Form Number: HRF5012

DATE: ________

CANDIDATE NAME: ________________________________________

POSITION/TITLE: __________________________________________

REFERENCE NAME: _________________________________________

PHONE NUMBER: __________________________________________

DEPT SUPERVISOR or DESIGNEE: ______________________________

INSTRUCTIONS:

· Hiring supervisor or designee contacts current or former supervisor plus two other references (can be combination of personal and professional)

o Inform references of the purpose for the call

o Provide information about the position

o Ask if the current time is appropriate to complete the reference check, if not, agree on a time that works best for both parties

o In the event references cannot be reached, after 2 business days, supervisor or designee contacts candidate and notifies them, then either seek other references or request candidate get in contact with their reference*

________________________________________________________________________

1. What is your work relationship to the candidate?

2. Please identify the candidate’s work related strengths.

3. Are there work-related areas that the candidate may need to improve?

4. Did the candidate have problems with absenteeism and tardiness?

5. Does the candidate possess the ability to work in a team environment?

6. How did the candidate handle work-related constructive feedback?

7. Tell me about a time when the candidate had to deal with a work-related conflict or difficult situation?

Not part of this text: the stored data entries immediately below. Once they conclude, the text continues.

(* ===== verification/Varint.v ===== *)
(** * Variable-length integers

    [src/src/common/varint.h]: seven bits per byte, lowest first, the high bit
    set on every byte but the last. *)

From stdpp Require Import base list numbers.
From Stdlib Require Import ZArith Lia.
From S2P Require Import Prelude Bytes.

(** ** Definitions *)

(** A 64-bit integer takes at most 10 bytes: [VARINT_SIZE] is enough fuel. *)
Fixpoint write_varint (fuel : nat) (i : Z) : result (list Z) :=
  match fuel with
  | O => Fail OutOfFuel
  | S fuel =>
      if i >=? 0x80 then
        let! rest := write_varint fuel (Z.shiftr i 7) in
        Ok (Z.lor (Z.land i 0x7f) 0x80 :: rest)
      else Ok [i]
  end.

Definition VARINT_SIZE : nat := 10.

Definition get_varint_data (v : Z) : result (list Z) := write_varint VARINT_SIZE v.

Definition EVARINT_OVERFLOW : Z := -1.
Definition EVARINT_REPRESENT : Z := -2.

(** The loop of [read_varint<bits>] for an integer of [bits] bits: the value returned and [write]. *)
Fixpoint read_varint_loop (bits : Z) (s : list Z) (read shift write : Z) : Z * Z :=
  match s with
  | [] => (read, write)
  | byte :: s =>
      let read := read + 1 in
      if (shift + 7 >=? bits) && (byte >=? Z.shiftl 1 (bits - shift)) then (EVARINT_OVERFLOW, write)
      else if (byte =? 0) && negb (shift =? 0) then (EVARINT_REPRESENT, write)
      else
        let write := Z.lor write (Z.shiftl (Z.land byte 0x7f) shift mod 2 ^ bits) in
        if Z.land byte 0x80 =? 0 then (read, write)
        else read_varint_loop bits s read (shift + 7) write
  end.

Definition read_varint (bits : Z) (s : list Z) : Z * Z := read_varint_loop bits s 0 0 0.

(** ** The format *)
Fixpoint varint_val (s : list Z) : Z :=
  match s with [] => 0 | b :: s => b mod 128 + 128 * varint_val s end.

(** The last byte is not zero, unless it is the only one. *)
Fixpoint canonical (first : bool) (s : list Z) : Prop :=
  match s with
  | [] => False
  | b :: [] => 0 <= b < 128 /\ (first = true \/ b <> 0)
  | b :: s => 128 <= b < 256 /\ canonical false s
  end.

Lemma canonical_cons first b s : s <> [] -> canonical first (b :: s) <-> 128 <= b < 256 /\ canonical false s.
Proof. by destruct s. Qed.

Lemma canonical_nonempty first s : canonical first s -> s <> [].
Proof. by destruct s. Qed.

Lemma canonical_weaken first s : canonical false s -> canonical first s.
Proof. destruct s as [|b [|c s]]; [done| |done]. intros [H [H'|H']]; [done|]. split; [done|by right]. Qed.

Lemma varint_val_nonneg s : 0 <= varint_val s.
Proof.
  induction s as [|b s IH]; [done|]. cbn [varint_val]. pose proof (Z.mod_pos_bound b 128 ltac:(lia)). lia.
Qed.

Lemma canonical_pos s : canonical false s -> 0 < varint_val s.
Proof.
  induction s as [|b s IH]; [done|]. destruct s as [|c s].
  - intros [H [H'|H']]; [done|]. cbn [varint_val]. rewrite Z.mod_small by lia. lia.
  - rewrite canonical_cons by done. intros [_ H]. specialize (IH H). cbn [varint_val] in *.
    pose proof (Z.mod_pos_bound b 128 ltac:(lia)). lia.
Qed.

(** An integer has one canonical form. *)
Lemma canonical_inj first s t : canonical first s -> canonical first t -> varint_val s = varint_val t -> s = t.
Proof.
  revert first t. induction s as [|b s IH]; intros first t Hs Ht E; [done|].
  destruct t as [|c t]; [done|].
  assert (forall b s, s <> [] -> canonical first (b :: s) -> 128 <= varint_val (b :: s)) as Hlong.
  { intros b' s' Hne H. apply canonical_cons in H as [_ H]; [|done]. apply canonical_pos in H. cbn [varint_val].
    pose proof (Z.mod_pos_bound b' 128 ltac:(lia)). lia. }
  assert (forall b, canonical first [b] -> varint_val [b] < 128) as Hshort.
  { intros b' [H _]. cbn [varint_val]. pose proof (Z.mod_pos_bound b' 128 ltac:(lia)). lia. }
  destruct (decide (s = [])) as [->|Hs0], (decide (t = [])) as [->|Ht0].
  - cbn [varint_val] in E. destruct Hs as [Hb _], Ht as [Hc _]. rewrite !Z.mod_small in E by lia. f_equal. lia.
  - specialize (Hlong _ _ Ht0 Ht). specialize (Hshort _ Hs). lia.
  - specialize (Hlong _ _ Hs0 Hs). specialize (Hshort _ Ht). lia.
  - apply canonical_cons in Hs as [Hb Hs], Ht as [Hc Ht]; [|done|done]. cbn [varint_val] in E.
    assert (varint_val s = varint_val t /\ b = c) as [E1 ->] by (Z.to_euclidean_division_equations; lia).
    f_equal. by apply (IH false).
Qed.

(** ** Writing *)
Lemma low_bits i : Z.lor (Z.land i 0x7f) 0x80 = i mod 128 + 128.
Proof.
  change 0x7f with (Z.ones 7). rewrite Z.land_ones by lia. change 0x80 with (Z.shiftl 1 7) at 1.
  rewrite lor_shiftl_add by (try apply Z.mod_pos_bound; lia). change (2 ^ 7) with 128. lia.
Qed.

Lemma write_varint_spec fuel i :
  0 <= i < 128 ^ Z.of_nat (S fuel) ->
  returns (write_varint (S fuel) i) (fun s => canonical true s /\ varint_val s = i /\ (length s <= S fuel)%nat).
Proof.
  revert i. induction fuel as [|fuel IH]; intros i Hi; rewrite Nat2Z.inj_succ, Z.pow_succ_r in Hi by lia.
  - change (128 * 128 ^ Z.of_nat 0) with 128 in Hi. cbn [write_varint].
    destruct (Z.geb_spec i 0x80); [lia|]. cbn [returns varint_val length canonical]. rewrite Z.mod_small by lia. naive_solver lia.
  - remember (S fuel) as n. cbn [write_varint]. destruct (Z.geb_spec i 0x80).
    + assert (Z.shiftr i 7 = i / 128) as Es by (by rewrite Z.shiftr_div_pow2).
      eapply returns_bind; [apply (IH (Z.shiftr i 7)); rewrite Es; Z.to_euclidean_division_equations; lia|].
      intros s (Hc & Hv & Hl). rewrite low_bits. cbn [returns varint_val length].
      assert (canonical false s) as Hc'.
      { destruct s as [|b [|b' s]]; [done| |done]. split; [apply Hc|]. right. intros ->. cbn [varint_val] in Hv.
        rewrite Es in Hv. Z.to_euclidean_division_equations. lia. }
      split; [rewrite canonical_cons by (by eapply canonical_nonempty); split; [Z.to_euclidean_division_equations; lia|done]|].
      split; [|lia]. rewrite Hv, Es. Z.to_euclidean_division_equations. lia.
    + cbn [returns varint_val length canonical]. rewrite Z.mod_small by lia. naive_solver lia.
Qed.

(** ** Reading *)

(** Every byte asks for another one. *)
Definition unfinished (s : list Z) : Prop := Forall (fun b => 128 <= b) s.

Lemma land_7f b : Z.land b 0x7f = b mod 128.
Proof. change 0x7f with (Z.ones 7). by rewrite Z.land_ones. Qed.

Lemma land_80 b : is_byte b -> (Z.land b 0x80 =? 0) = (b <? 128).
Proof.
  intros Hb. apply eqb_true_iff. revert b Hb. apply (byte_cases (fun b => eqb (Z.land b 0x80 =? 0) (b <? 128))).
  by vm_compute.
Qed.

(** One more digit of the value. *)
Lemma write_digit bits write b shift :
  0 <= shift -> 0 <= write < 2 ^ shift -> 0 <= b mod 128 * 2 ^ shift < 2 ^ bits ->
  Z.lor write (Z.shiftl (Z.land b 0x7f) shift mod 2 ^ bits) = write + 2 ^ shift * (b mod 128).
Proof.
  intros Hs Hw Hb. rewrite land_7f. rewrite Z.mod_small by (by rewrite Z.shiftl_mul_pow2).
  rewrite lor_shiftl_add by done. lia.
Qed.

(** What the loop can answer. *)
Definition read_result (bits : Z) (s : list Z) (first : bool) (read shift write r v : Z) : Prop :=
  r = EVARINT_OVERFLOW \/ r = EVARINT_REPRESENT \/
  exists n, (n <= length s)%nat /\ r = read + Z.of_nat n /\ v = write + 2 ^ shift * varint_val (take n s) /\
    (canonical first (take n s) \/ n = length s /\ unfinished s).

Lemma read_loop_spec bits s read shift write r v :
  bytes s -> 0 <= shift < bits -> 0 <= write < 2 ^ shift ->
  read_varint_loop bits s read shift write = (r, v) ->
  read_result bits s (shift =? 0) read shift write r v.
Proof.
  revert read shift write. induction s as [|b s IH]; intros read shift write Hs Hsh Hw E.
  - injection E as <- <-. right. right. exists 0%nat. cbn. split; [lia|]. split; [lia|]. split; [lia|]. right. split; [done|constructor].
  - apply Forall_cons_1 in Hs as [Hb Hs]. cbn [read_varint_loop] in E.
    destruct ((shift + 7 >=? bits) && (b >=? Z.shiftl 1 (bits - shift))) eqn:Eo; [injection E as <- <-; by left|].
    destruct ((b =? 0) && negb (shift =? 0)) eqn:Er; [injection E as <- <-; by right; left|].
    assert (0 <= b mod 128 * 2 ^ shift < 2 ^ bits /\ (128 <= b -> shift + 7 < bits)) as [Hd Hnext].
    { unfold is_byte in Hb. pose proof (Z.mod_pos_bound b 128 ltac:(lia)) as Hm.
      assert (0 < 2 ^ shift) by (apply Z.pow_pos_nonneg; lia).
      destruct (Z.geb_spec (shift + 7) bits) as [H7|H7]; cbn [andb] in Eo.
      - rewrite Z.shiftl_1_l in Eo. destruct (Z.geb_spec b (2 ^ (bits - shift))); [done|].
        assert (2 ^ (bits - shift) <= 2 ^ 7) by (apply Z.pow_le_mono_r; lia).
        replace bits with (shift + (bits - shift)) at 1 by lia. rewrite Z.pow_add_r by lia.
        rewrite (Z.mod_small b) by lia. split; [nia|lia].
      - assert (2 ^ (shift + 7) <= 2 ^ bits) as Hp by (apply Z.pow_le_mono_r; lia). rewrite Z.pow_add_r in Hp by lia.
        split; [nia|lia]. }
    rewrite write_digit in E by (done || lia). rewrite land_80 in E by done. destruct (Z.ltb_spec b 128) as [H128|H128].
    + injection E as <- <-. right. right. exists 1%nat. cbn. rewrite take_0. cbn. split; [lia|]. split; [lia|]. split; [lia|].
      left. unfold is_byte in Hb. split; [lia|]. destruct (Z.eqb_spec b 0); [|by right].
      destruct (shift =? 0); [by left|done].
    + assert (0 <= write + 2 ^ shift * (b mod 128) < 2 ^ (shift + 7)) as Hw'.
      { rewrite Z.pow_add_r by lia. pose proof (Z.mod_pos_bound b 128 ltac:(lia)). nia. }
      apply IH in E; [|done|lia|done]. replace (shift + 7 =? 0) with false in E by lia.
      destruct E as [E|[E|(n & Hn & -> & -> & E)]]; [by left|by right; left|]. right. right.
      exists (S n). cbn [take length varint_val]. split; [lia|]. split; [lia|]. split; [rewrite Z.pow_add_r by lia; lia|].
      destruct E as [E|[-> E]].
      * left. unfold is_byte in Hb. rewrite canonical_cons by (by eapply canonical_nonempty). split; [lia|done].
      * right. split; [done|]. by constructor.
Qed.

(** A canonical form is read back. *)
Lemma read_canonical bits s rest read shift write :
  canonical (shift =? 0) s -> 0 <= shift < bits -> 0 <= write < 2 ^ shift -> 2 ^ shift * varint_val s < 2 ^ bits ->
  read_varint_loop bits (s ++ rest) read shift write = (read + Z.of_nat (length s), write + 2 ^ shift * varint_val s).
Proof.
  revert read shift write. induction s as [|b s IH]; intros read shift write Hc Hsh Hw Hv; [done|].
  assert (is_byte b /\ (s = [] <-> b < 128) /\ (b = 0 -> shift = 0)) as (Hb & Hs & Hz).
  { destruct (decide (s = [])) as [->|Hne].
    - destruct Hc as [Hb Hc]. split; [unfold is_byte; lia|]. split; [split; [lia|done]|]. intros ->.
      destruct Hc as [Hc|Hc]; [lia|done].
    - rewrite canonical_cons in Hc by done. destruct Hc as [Hb Hc]. unfold is_byte. split; [lia|]. split; [|lia].
      split; [done|lia]. }
  pose proof (varint_val_nonneg s) as Hn. cbn [varint_val] in Hv.
  assert (0 < 2 ^ shift) as Hp by (apply Z.pow_pos_nonneg; lia). pose proof (Z.mod_pos_bound b 128 ltac:(lia)) as Hm.
  assert (128 <= b -> canonical false s /\ shift + 7 < bits) as Hnext.
  { intros H128. assert (s <> []) as Hne by (intros H0%Hs; lia). rewrite canonical_cons in Hc by done. destruct Hc as [_ Hc].
    split; [done|]. apply canonical_pos in Hc. apply (Z.pow_lt_mono_r_iff 2); [lia|lia|]. rewrite Z.pow_add_r by lia. nia. }
  assert ((shift + 7 >=? bits) && (b >=? Z.shiftl 1 (bits - shift)) = false) as Eo.
  { rewrite Z.shiftl_1_l. destruct (Z.geb_spec (shift + 7) bits) as [H7|H7]; [|done]. cbn [andb].
    destruct (Z.geb_spec b (2 ^ (bits - shift))) as [Hge|]; [exfalso|done].
    assert (b < 128) as Hlt by lia. unfold is_byte in Hb. rewrite (Z.mod_small b) in Hv by lia.
    replace bits with (shift + (bits - shift)) in Hv by lia. rewrite Z.pow_add_r in Hv by lia. nia. }
  assert ((b =? 0) && negb (shift =? 0) = false) as Er.
  { destruct (Z.eqb_spec b 0) as [E0|E0]; [|done]. by rewrite (Hz E0). }
  cbn [app read_varint_loop]. rewrite Eo, Er, land_80, write_digit by (done || nia).
  destruct (Z.ltb_spec b 128) as [H128|H128].
  - rewrite (proj2 Hs H128). cbn [length varint_val]. f_equal; lia.
  - destruct (Hnext H128) as [Hc' H7]. rewrite IH.
    + cbn [length varint_val]. rewrite Z.pow_add_r by lia. f_equal; lia.
    + replace (shift + 7 =? 0) with false by lia. done.
    + lia.
    + rewrite Z.pow_add_r by lia. nia.
    + rewrite Z.pow_add_r by lia. nia.
Qed.

Lemma read_varint_canonical bits s rest :
  0 < bits -> canonical true s -> varint_val s < 2 ^ bits ->
  read_varint bits (s ++ rest) = (Z.of_nat (length s), varint_val s).
Proof.
  intros Hb Hc Hv. unfold read_varint. rewrite read_canonical; [f_equal; lia|done|lia|lia|lia].
Qed.

Lemma read_varint_spec bits s r v :
  0 < bits -> bytes s -> read_varint bits s = (r, v) -> 0 < r ->
  exists n, (n <= length s)%nat /\ r = Z.of_nat n /\ v = varint_val (take n s) /\
    (canonical true (take n s) \/ n = length s /\ unfinished s).
Proof.
  intros Hb Hs E Hr. apply read_loop_spec in E; [|done|lia|lia].
  destruct E as [->|[->|(n & Hn & E1 & E2 & H)]]; [done|done|]. exists n. split_and!; [done|lia|lia|done].
Qed.
(* ===== verification/Difficulty.v ===== *)
(** * Proof of work and difficulty

    [src/src/cryptonote_basic/difficulty.cpp]: the test of a hash against the
    difficulty and the difficulty of the next block.  A 64-bit platform is
    assumed ([size_t] has 64 bits); [x86_64] selects the multiplication. *)

From stdpp Require Import base list numbers sorting.
From Stdlib Require Import ZArith Lia.
From S2P Require Import Prelude Bytes IntUtil.

Definition DIFFICULTY_WINDOW : nat := 720.
Definition DIFFICULTY_CUT : nat := 60.

(** ** Definitions *)

(** [mul(a, b, low, high)] *)
Definition mul (x86_64 ndebug : bool) (a b : Z) : result (Z * Z) :=
  if x86_64 then mul128 ndebug a b else Ok (mul_portable a b).

Definition cadd (a b : Z) : bool := u64 (a + b) <? a.

Definition cadc (a b : Z) (c : bool) : bool := (u64 (a + b) <? a) || (c && (u64 (a + b) =? 2 ^ 64 - 1)).

(** [swap64le(((const uint64_t * ) &hash)[i])] *)
Definition hash_word (hash : list Z) (i : nat) : Z := le_val (take 8 (drop (8 * i) hash)).

Definition check_hash (x86_64 ndebug : bool) (hash : list Z) (difficulty : Z) : result bool :=
  let! (top, high) := mul x86_64 ndebug (hash_word hash 3) difficulty in
  if negb (high =? 0) then Ok false
  else
    let! (low, cur) := mul x86_64 ndebug (hash_word hash 0) difficulty in
    let! (low, high) := mul x86_64 ndebug (hash_word hash 1) difficulty in
    let carry := cadd cur low in
    let cur := high in
    let! (low, high) := mul x86_64 ndebug (hash_word hash 2) difficulty in
    let carry := cadc cur low carry in
    let carry := cadc high top carry in
    Ok (negb carry).

(** [std::vector::resize]: the first [n] entries, zeros after the last. *)
Definition resize (n : nat) (v : list Z) : list Z := take n v ++ replicate (n - length v) 0.

(** [std::sort] *)
Definition sort (v : list Z) : list Z := merge_sort Z.le v.

(** [cut_begin] and [cut_end] *)
Definition cut (length : nat) : nat * nat :=
  if (length <=? DIFFICULTY_WINDOW - 2 * DIFFICULTY_CUT)%nat then (0%nat, length)
  else
    let cut_begin := ((length - (DIFFICULTY_WINDOW - 2 * DIFFICULTY_CUT) + 1) / 2)%nat in
    (cut_begin, (cut_begin + (DIFFICULTY_WINDOW - 2 * DIFFICULTY_CUT))%nat).

Definition next_difficulty (x86_64 ndebug : bool) (timestamps cumulative_difficulties : list Z) (target_seconds : Z) :
    result Z :=
  let '(timestamps, cumulative_difficulties) :=
    if (DIFFICULTY_WINDOW <? length timestamps)%nat
    then (resize DIFFICULTY_WINDOW timestamps, resize DIFFICULTY_WINDOW cumulative_difficulties)
    else (timestamps, cumulative_difficulties) in
  let n := length timestamps in
  let! _ := c_assert ndebug (Ok (n =? length cumulative_difficulties)%nat) in
  if (n <=? 1)%nat then Ok 1
  else
    let! _ := c_assert ndebug (Ok (n <=? DIFFICULTY_WINDOW)%nat) in
    let timestamps := sort timestamps in
    let '(cut_begin, cut_end) := cut n in
    let! _ := c_assert ndebug (Ok ((cut_begin + 2 <=? cut_end) && (cut_end <=? n))%nat) in
    let! t1 := get timestamps (cut_end - 1) in
    let! t0 := get timestamps cut_begin in
    let time_span := u64 (t1 - t0) in
    let time_span := if time_span =? 0 then 1 else time_span in
    let! w1 := get cumulative_difficulties (cut_end - 1) in
    let! w0 := get cumulative_difficulties cut_begin in
    let total_work := u64 (w1 - w0) in
    let! _ := c_assert ndebug (Ok (0 <? total_work)) in
    let! (low, high) := mul x86_64 ndebug total_work target_seconds in
    if negb (high =? 0) || (u64 (u64 (low + time_span) - 1) <? low) then Ok 0
    else Ok (u64 (u64 (low + time_span) - 1) / time_span).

How did they handle the situation?

8. Would you recommend the candidate for this position?

9. Would you re-hire this person again? Why?

10. Is there anything else work-related that we haven’t covered that you would like to share?

*Candidate should be advised that if the supervisor or designee cannot get in contact with their references in a reasonable and timely manner (2 business days); the person’s candidacy for the position may end.